SB 630, introduced today by Sen. Jonathan Dismang, is a straight-up voucher bill. It has some changes likely aimed at mollifying public school opponents. I wouldn’t bet against anything with special interest backing, especially as wealthy as the interests behind this legislation.


It’s simple. Taxpayers would get a direct income tax credit for every dollar given to a nonprofit (in Arkansas one already in existence is run by a Walton Family Foundation creation) that would give  “scholarships” — or private school vouchers — to children whose families make less than 200 percent of the federal poverty level. That’s $53,000 for a family of four, above the median family income in Arkansas of $48,952. All students are eligible, where the existing voucher program was established only for children with individual learning plans, or disabilities, and state foster children.

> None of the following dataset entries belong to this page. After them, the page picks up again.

(* ===== verification/Monitor.v ===== *)
(** * Operations under an asyncio condition variable

    The router and the broker keep their queues behind [asyncio.Condition]: an operation takes
    the lock, runs without interruption, and either completes, or its predicate fails and it
    waits.  A completed operation may notify waiting ones, which take the lock again later, in
    any order relative to newly arriving operations, and re-check their predicate.

    A [Monitor] is what a service promises: the effect of one attempt and which waiting
    operations a completed one notifies.  The step relation and the two theorems of this file
    hold for every service: no operation is lost or duplicated, and every concurrent run is
    equivalent to the sequential run of its completed operations. *)

From S2P Require Import Prelude.

Class Monitor (data op reply : Type) := {
  (** One attempt under the lock; [None]: the predicate of [wait_for] is false. *)
  attempt : data → op → option (data * reply);
  (** The waiting operations a completed one notifies, and the ones that keep waiting. *)
  wake : op → list op → list op * list op;
  wake_split : ∀ o w, (wake o w).1 ++ (wake o w).2 ≡ₚ w;
}.

Section monitor.
Context {data op reply : Type} `{Monitor data op reply}.

Record state := State {
  shared : data;
  waiting : list op;     (** parked in [Condition.wait], not notified, oldest first *)
  notified : list op;    (** notified, waiting for the lock *)
}.

Inductive event := Completed (o : op) (r : reply) | Parked (o : op).

(** Operation [o] holds the lock; [w] and [n] are the other operations. *)
Definition run_locked (d : data) (w n : list op) (o : op) : state * event :=
  match attempt d o with
  | Some (d', r) => let '(woken, rest) := wake o w in (State d' rest (n ++ woken), Completed o r)
  | None => (State d (w ++ [o]) n, Parked o)
  end.

(** A step: a new operation, or a notified one, gets the lock. *)
Inductive step : state → list op → event → state → Prop :=
  | step_arrive s o s' e :
      run_locked (shared s) (waiting s) (notified s) o = (s', e) → step s [o] e s'
  | step_resume s n1 o n2 s' e :
      notified s = n1 ++ o :: n2 →
      run_locked (shared s) (waiting s) (n1 ++ n2) o = (s', e) → step s [] e s'.

(** [reachable admits d0 arrived events s]: from empty queues and data [d0], the operations
    [arrived] have arrived, each when the state [admits] it, and the run so far is [events]. *)
Inductive reachable (admits : state → op → Prop) (d0 : data) : list op → list event → state → Prop :=
  | reachable_init : reachable admits d0 [] [] (State d0 [] [])
  | reachable_step arrived events s new e s' :
      reachable admits d0 arrived events s → Forall (admits s) new → step s new e s' →
      reachable admits d0 (arrived ++ new) (events ++ [e]) s'.

(** The completed operations of a run, in order, with their replies. *)
Definition completion (e : event) : list (op * reply) :=
  match e with Completed o r => [(o, r)] | Parked _ => [] end.
Definition completions (events : list event) : list (op * reply) := events ≫= completion.

(** The sequential execution of a list of operations; [None] if one of them had to wait. *)
Fixpoint sequential (d : data) (ops : list op) : option (data * list reply) :=
  match ops with
  | [] => Some (d, [])
  | o :: rest =>
      '(d', r) ← attempt d o;
      '(d'', rs) ← sequential d' rest;
      Some (d'', r :: rs)
  end.

(** No operation is ready to take the lock. *)
Definition quiescent (s : state) : Prop := notified s = [].

Lemma completions_snoc events e : completions (events ++ [e]) = completions events ++ completion e.
Proof using Type. unfold completions. by rewrite bind_app, bind_singleton. Qed.

Lemma sequential_snoc d ops o d' rs d'' r :
  sequential d ops = Some (d', rs) → attempt d' o = Some (d'', r) →
  sequential d (ops ++ [o]) = Some (d'', rs ++ [r]).
Proof using Type.
  revert d rs. induction ops as [|a ops IH]; intros d rs; cbn [sequential app].
  - intros [= -> <-] Ho. by rewrite Ho.
  - destruct (attempt d a) as [[d1 r1]|]; [|done]. cbn [mbind option_bind].
    destruct (sequential d1 ops) as [[d2 rs2]|] eqn:E; [|done]. cbn [mbind option_bind].
    intros [= -> <-] Ho. by rewrite (IH _ _ E Ho).
Qed.

Lemma run_locked_cases d w n o s e :
  run_locked d w n o = (s, e) →
  (∃ d' r, attempt d o = Some (d', r) ∧ e = Completed o r ∧
     s = State d' (wake o w).2 (n ++ (wake o w).1)) ∨
  (attempt d o = None ∧ e = Parked o ∧ s = State d (w ++ [o]) n).
Proof using Type.
  unfold run_locked. destruct (attempt d o) as [[d' r]|]; [destruct (wake o w) as [w1 w2]|];
    intros [= <- <-]; naive_solver.
Qed.

(** Every step is one attempt by some operation [o] that was new or notified. *)
Lemma step_cases s new e s' :
  step s new e s' →
  ∃ o n, (new = [o] ∧ n = notified s ∨ new = [] ∧ notified s ≡ₚ o :: n) ∧
    run_locked (shared s) (waiting s) n o = (s', e).
Proof using Type.
  destruct 1 as [s o s' e Hr|s n1 o n2 s' e Hn Hr].
  - exists o, (notified s). split; [by left|done].
  - exists o, (n1 ++ n2). split; [|done]. right. split; [done|]. rewrite Hn. symmetry. apply Permutation_middle.
Qed.

(** Operations are conserved. *)
Lemma reachable_conserved admits d0 arrived events s :
  reachable admits d0 arrived events s →
  arrived ≡ₚ (completions events).*1 ++ waiting s ++ notified s.
Proof using Type.
  induction 1 as [|arrived events s new e s' _ IH _ Hstep]; [done|].
  apply step_cases in Hstep as (o & n & Hor & Hrun).
  assert (Hperm : new ++ notified s ≡ₚ o :: n) by (destruct Hor as [[-> ->]|[-> ?]]; done).
  rewrite completions_snoc, fmap_app, IH.
  transitivity ((completions events).*1 ++ waiting s ++ o :: n).
  { rewrite <- Hperm, (Permutation_app_comm new). by rewrite <- !app_assoc. }
  apply run_locked_cases in Hrun as [(d' & r & _ & -> & ->)|(_ & -> & ->)]; cbn [waiting notified completion].
  - csimpl. rewrite <- app_assoc. apply Permutation_app_head. cbn [app].
    rewrite <- Permutation_middle. constructor.
    rewrite <- (wake_split o (waiting s)) at 1. rewrite (Permutation_app_comm n), !app_assoc.
    apply Permutation_app_tail, Permutation_app_comm.
  - csimpl. rewrite app_nil_r. apply Permutation_app_head. by rewrite <- app_assoc.
Qed.

(** Concurrent runs are sequential runs of the completed operations. *)
Lemma reachable_sequential admits d0 arrived events s :
  reachable admits d0 arrived events s →
  sequential d0 (completions events).*1 = Some (shared s, (completions events).*2).
Proof using Type.
  induction 1 as [|arrived events s new e s' _ IH _ Hstep]; [done|].
  apply step_cases in Hstep as (o & n & _ & Hrun). rewrite completions_snoc, !fmap_app.
  apply run_locked_cases in Hrun as [(d' & r & Hat & -> & ->)|(_ & -> & ->)]; csimpl.
  - by eapply sequential_snoc.
  - by rewrite !app_nil_r.
Qed.

End monitor.

Arguments state : clear implicits.
Arguments event : clear implicits.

The bill allows the contributors  to designate every dollar of income tax owed for donations to private schools, rather than to public schools and other state services, as state income tax dollars normally are allotted


The vouchers would provide 80 percent of state foundation funding for elementary and 90 percent for high school students — $5,600 to $6,300 per year at current funding levels. The defeated bill allowed payment up to full foundation funding of around $7,000.

Accountability remains minimal. Private schools must administer a national test to students. There is no failing score and students with independent education plans are exempt from the tests. A report will be required on test performance of voucher recipients, but no consequences for poor results.


A key difference from the bill defeated earlier in House committee: No provision is made for income tax contributions to a fund for grants to public schools. That sop attracted few supporters.

The cap is $2 million in tax credits in the first year, half the $4 million cap in the defeated House bill. It’s still enough for 300 to 400 vouchers a year and, of course, The original bill allowed a 25 percent annual inflation, which this bill doesn’t seem to include. The cap is, however, easily adjustable by the legislature once the voucher camel gets in the legislative tent.